Farmers hammered hard by the drought on the west side of the San Joaquin Valley get water.
Flows in the Stanislaus River will be adequate enough to sustain riparian environments and fish.
And the South San Joaquin Irrigation District will receive $9.75 million to help keep water costs down for Manteca, Ripon and Escalon farmers as well as have money to invest in measures to conserve water.
The deal between SSJID and its Tri-Dam Project partner Oakdale Irrigation District with the San Luis & Delta Mendota Water Authority and the California Department of Water Resources for the purchase of release water was one of two water deals the SSJID board approved on March 22. The other was a deal that represents a temporary transfer of 10,000 acre feet from SSJID and OID to the Stockton East Water District. The OID and other agencies have yet to approve the agreements.
The San Luis deal involves 65,000 acre feet of water from SSJID-OID and 10,000 acre feet from the OID farmers’ conservation program. That water is being sold at $300 per acre foot. SSJID and OID each will receive $9.75 million while farmers in the OID program will receive $3 million.
The water being sold to Stockton is fetching $200 per acre foot. SSJID and OID will each receive $1 million.
SSJID General Manager Peter Rietkerk praised the Department of Water Resources for working diligently to make the deal work. The agreement avoided creating a confrontational situation. The state wants to increase flows on the Stanislaus River but lacks the water to do so. The San Luis & Delta Mendota Water Authority is in desperate need of water for its farmers.
During a normal year, 1.05 million acre feet flow into New Melones Reservoir from the Stanislaus River watershed. SSJID-OID has superior rights to the first 600,000 acre feet. After that 274,000 acre feet go to fish flows in the Stanislaus River, 148,000 acre feet for water quality, and 45,000 acre feet to Stockton East Water District while 66,000 acre feet is lost to evaporation. New Melones has a capacity of 2.4 million acre feet. It is currently only 24 percent full.

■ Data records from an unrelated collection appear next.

Lemma ascii_space_facts c :
  c ∈ ascii_space ->
  byte c < 128 /\ is_special c = false /\ IsSpace (byte c) = true.
Proof.
  unfold ascii_space. cbn [map]. intros Hin.
  repeat (apply elem_of_cons in Hin as [-> | Hin]);
    try (by apply elem_of_nil in Hin); by vm_compute.
Qed.

Lemma space_in_ascii_space : " "%char ∈ ascii_space.
Proof. unfold ascii_space. cbn. in_table. Qed.

(** An ASCII byte that [IsSpace] accepts is one of the six white space
    characters of ASCII. *)
Lemma IsSpace_ascii c :
  byte c < 128 -> IsSpace (byte c) = true -> c ∈ ascii_space.
Proof.
  destruct c as [[] [] [] [] [] [] [] []]; intros Hlow Hspace;
    vm_compute in Hlow, Hspace; try discriminate;
    unfold ascii_space; cbn; in_table.
Qed.

Lemma decodeRune_ascii c rest :
  byte c < 128 -> decodeRune (String c rest) = (byte c, 1%nat).
Proof.
  intros Hlow. unfold decodeRune. cbv zeta.
  by rewrite (proj2 (Z.ltb_lt _ _)) by done.
Qed.

(** The bytes that a code point spans after its first byte are not
    ASCII. *)
Lemma decodeRune_high_bytes c rest :
  high_bytes ((decodeRune (String c rest)).2 - 1) rest.
Proof.
  unfold decodeRune, continuation. cbv zeta.
  repeat match goal with
         | |- context [ if ?b then _ else _ ] => destruct b eqn:?
         | |- context [ match ?s with EmptyString => _ | String _ _ => _ end ] =>
           destruct s
         end;
    cbn; try exact I;
    repeat match goal with
           | H : (_ && _) = true |- _ => apply andb_true_iff in H as [? ?]
           | H : (_ <=? _) = true |- _ => apply Z.leb_le in H
           end;
    repeat split; lia.
Qed.

(** The invariant of the loop of [Fields] on a string free of the
    characters of the class: every field read is not empty and holds
    neither a character of the class nor ASCII white space. *)
Lemma scan_fields_clean s skip field term :
  (forall c, occurs c s -> is_special c = false) ->
  high_bytes skip s ->
  (forall f, field = Some f ->
     f <> "" /\ forall c, occurs c f ->
                  is_special c = false /\ c ∉ ascii_space) ->
  term ∈ scan_fields s skip field ->
  term <> "" /\ forall c, occurs c term ->
                   is_special c = false /\ c ∉ ascii_space.
Proof.
  revert skip field.
  induction s as [| c rest IH]; intros skip field Hinput Hhigh Hfield Hterm.
  - cbn in Hterm. destruct field as [f |].
    + apply list_elem_of_singleton in Hterm as ->. by apply Hfield.
    + by apply elem_of_nil in Hterm.
  - assert (forall c', occurs c' rest -> is_special c' = false) as Hrest.
    { intros c' Hin. apply Hinput, occurs_cons. by right. }
    assert (is_special c = false) as Hc.
    { apply Hinput, occurs_cons. by left. }
    assert (forall f,
               (f <> "" /\ forall c', occurs c' f ->
                             is_special c' = false /\ c' ∉ ascii_space) \/
               f = "" ->
               c ∉ ascii_space ->
               (f ++ String c "")%string <> ""
               /\ forall c', occurs c' (f ++ String c "")%string ->
                    is_special c' = false /\ c' ∉ ascii_space) as Hgrow.
    { intros f Hf Hnot. split; [ apply append_nonempty_r | ].
      intros c' Hin. apply occurs_append in Hin as [Hin | Hin].
      - destruct Hf as [[_ Hf] | ->]; [ by apply Hf | ].
        by apply occurs_nil in Hin.
      - apply occurs_cons in Hin as [-> | Hin]; [ done | ].
        by apply occurs_nil in Hin. }
    cbn [scan_fields] in Hterm. destruct skip as [| skip].
    + pose proof (decodeRune_high_bytes c rest) as Hspan.
      destruct (decodeRune (String c rest)) as [r width] eqn:Hrune.
      cbn [snd] in Hspan.
      destruct (IsSpace r) eqn:Hspace.
      * destruct field as [f |].
        -- apply elem_of_cons in Hterm as [-> | Hterm];
             [ by apply Hfield | ].
           by apply (IH (width - 1)%nat None).
        -- by apply (IH (width - 1)%nat None).
      * assert (c ∉ ascii_space) as Hnot.
        { intros Hin. apply ascii_space_facts in Hin as (Hlow & _ & Htrue).
          rewrite (decodeRune_ascii c rest Hlow) in Hrune.
          injection Hrune as <- _. congruence. }
        apply (IH (width - 1)%nat
                  (Some (default "" field ++ String c "")%string));
          [ done | done | | done ].
        intros f [= <-]. apply Hgrow; [ | done ].
        destruct field as [f |]; [ left; by apply Hfield | by right ].
    + destruct Hhigh as [Hbyte Hhigh].
      assert (c ∉ ascii_space) as Hnot.
      { intros Hin. apply ascii_space_facts in Hin as (Hlow & _). lia. }
      apply (IH skip (option_map (fun f => (f ++ String c "")%string) field));
        [ done | done | | done ].
      intros f Hf. destruct field as [f0 |]; [ | discriminate ].
      injection Hf as <-. apply Hgrow; [ left; by apply Hfield | done ].
Qed.

Lemma escapeString_clean s c :
  occurs c (escapeString s) -> is_special c = false.
Proof.
  induction s as [| x s IH]; cbn [escapeString]; intros Hin.
  - by apply occurs_nil in Hin.
  - apply occurs_cons in Hin as [-> | Hin]; [ | by apply IH ].
    destruct (is_special x) eqn:Hx; [ apply is_special_space | done ].
Qed.

Lemma escapeString_plain s :
  (forall c, occurs c s -> is_special c = false) -> escapeString s = s.
Proof.
  induction s as [| x s IH]; intros Hfree; [ done | ].
  cbn [escapeString]. rewrite (Hfree x) by (apply occurs_cons; by left).
  f_equal. apply IH. intros c Hin. apply Hfree, occurs_cons. by right.
Qed.

Lemma escapeString_append a b :
  escapeString (a ++ b) = (escapeString a ++ escapeString b)%string.
Proof.
  induction a as [| x a IH]; [ done | ].
  rewrite append_cons. cbn [escapeString]. by rewrite append_cons, IH.
Qed.

Lemma escapeString_length s :
  String.length (escapeString s) = String.length s.
Proof. induction s as [| x s IH]; cbn; [ done | by rewrite IH ]. Qed.

(** A separator is white space once escaped. *)
Lemma escaped_separator c :
  separator c ->
  (if is_special c then " "%char else c) ∈ ascii_space.
Proof.
  intros [Hspecial | Hspace].
  - rewrite Hspecial. apply space_in_ascii_space.
  - by rewrite (proj1 (proj2 (ascii_space_facts c Hspace))).
Qed.

(** [Fields] at a white space character of ASCII: the field being read
    ends there. *)
Lemma scan_fields_space c rest field :
  c ∈ ascii_space ->
  scan_fields (String c rest) 0 field
  = match field with
    | Some f => f :: scan_fields rest 0 None
    | None => scan_fields rest 0 None
    end.
Proof.
  intros Hspace. apply ascii_space_facts in Hspace as (Hlow & _ & Htrue).
  cbn [scan_fields]. rewrite (decodeRune_ascii c rest Hlow), Htrue.
  reflexivity.
Qed.

(** [Fields] along plain characters: they join the field being read. *)
Lemma scan_fields_word w rest field :
  w <> "" ->
  (forall c, occurs c w -> plain c) ->
  scan_fields (w ++ rest) 0 field
  = scan_fields rest 0 (Some (default "" field ++ w)%string).
Proof.
  revert field. induction w as [| c w IH]; intros field Hne Hplain; [ done | ].
  destruct (Hplain c) as (Hlow & _ & Hnot); [ apply occurs_cons; by left | ].
  assert (IsSpace (byte c) = false) as Hfalse.
  { destruct (IsSpace (byte c)) eqn:Hspace; [ | done ].
    by apply IsSpace_ascii in Hspace. }
  rewrite append_cons. cbn [scan_fields].
  rewrite (decodeRune_ascii c _ Hlow), Hfalse. cbn [Nat.sub].
  destruct w as [| c' w'].
  - rewrite append_nil_l. reflexivity.
  - rewrite IH; [ | done | intros x Hx; apply Hplain, occurs_cons; by right ].
    cbn [default from_option id]. do 2 f_equal.
    by rewrite append_assoc, append_cons, append_nil_l.
Qed.

End SearchTermsFacts.

(** X27. [escapeString] keeps the length of the string, leaves no
    character of its class in the result, changes nothing in a string free
    of these characters, and so is idempotent. *)
Theorem escapeString_properties (original : string) :
  String.length (escapeString original) = String.length original
  /\ (forall c, occurs c (escapeString original) -> is_special c = false)
  /\ ((forall c, occurs c original -> is_special c = false) ->
      escapeString original = original)
  /\ escapeString (escapeString original) = escapeString original.
Proof.
  split; [ apply escapeString_length | ].
  split; [ apply escapeString_clean | ].
  split; [ apply escapeString_plain | ].
  apply escapeString_plain, escapeString_clean.
Qed.

Lemma escapeString_properties_witness :
  escapeString "disk usage" = "disk usage".
Proof.
  apply (proj1 (proj2 (proj2 (escapeString_properties "disk usage")))).
  intros c Hin. unfold occurs in Hin. cbn in Hin.
  repeat (apply elem_of_cons in Hin as [-> | Hin]);
    try (by apply elem_of_nil in Hin); by vm_compute.
Defined.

The only source of water that is at New Melones that isn’t already committed to fish flows or water quality release is held by SSJID and OID.
Initial posturing last year essentially had the state taking the position they would commandeer the water if need be. SSJID and OID countered that they had senior pre-1914 adjudicated water rights that legally trumped any state or federal claims. The SSJID made it clear if that happened they would go to court seeking civil damages and perhaps even criminal court to pursue charges of unlawful taking of property – namely the water the state would take from the SSJID without paying for it.
The state was able to secure an irrigation district to take the release water and be willing to pay for it. They also hammered out a release schedule that accommodated all parties. It essentially has gotten the state the water they want to increase flows without paying for it, the San Luis & Delta Water Authority water they were seeking, and kept SSJID whole without hurting irrigation deliveries.
The OID and SSJID also have a big stake in saving fish on the Stanislaus River. By protecting the fish they reduce the chances of federal action involving how water is released that could have an adverse impact on its growers. The two districts are by far the leading agencies when it comes to tending to Stanislaus River fish habitat spending more than $1 million annually.
SSJID has been able to use money from water sales to put in place major conservation initiatives that save even more water.
At the same time growers are enjoying rates that are among the lowest – if not the lowest – in the state. Part of the annual proceeds from the Tri-Dam Project also keeps water costs down.
Some farmers have questioned why they can’t have free water or even lower rates. State law requires a minimum charge plus there are legal issues with how the money can be spent.
That said, being able to fund aggressive water conservation projects by standards of a typical California irrigation district via the sale of water means the Tri-Dam revenues are a financial backstop for SSJID plans to purchase the PG&E retail system in Manteca, Ripon, and Escalon and lower the rates by 15 percent. The district’s plan to do that currently doesn’t require using any Tri-Dam revenue to accomplish that goal. But thanks to water sales, it will be there in case, making the district’s financial model for lower power rates that much stronger.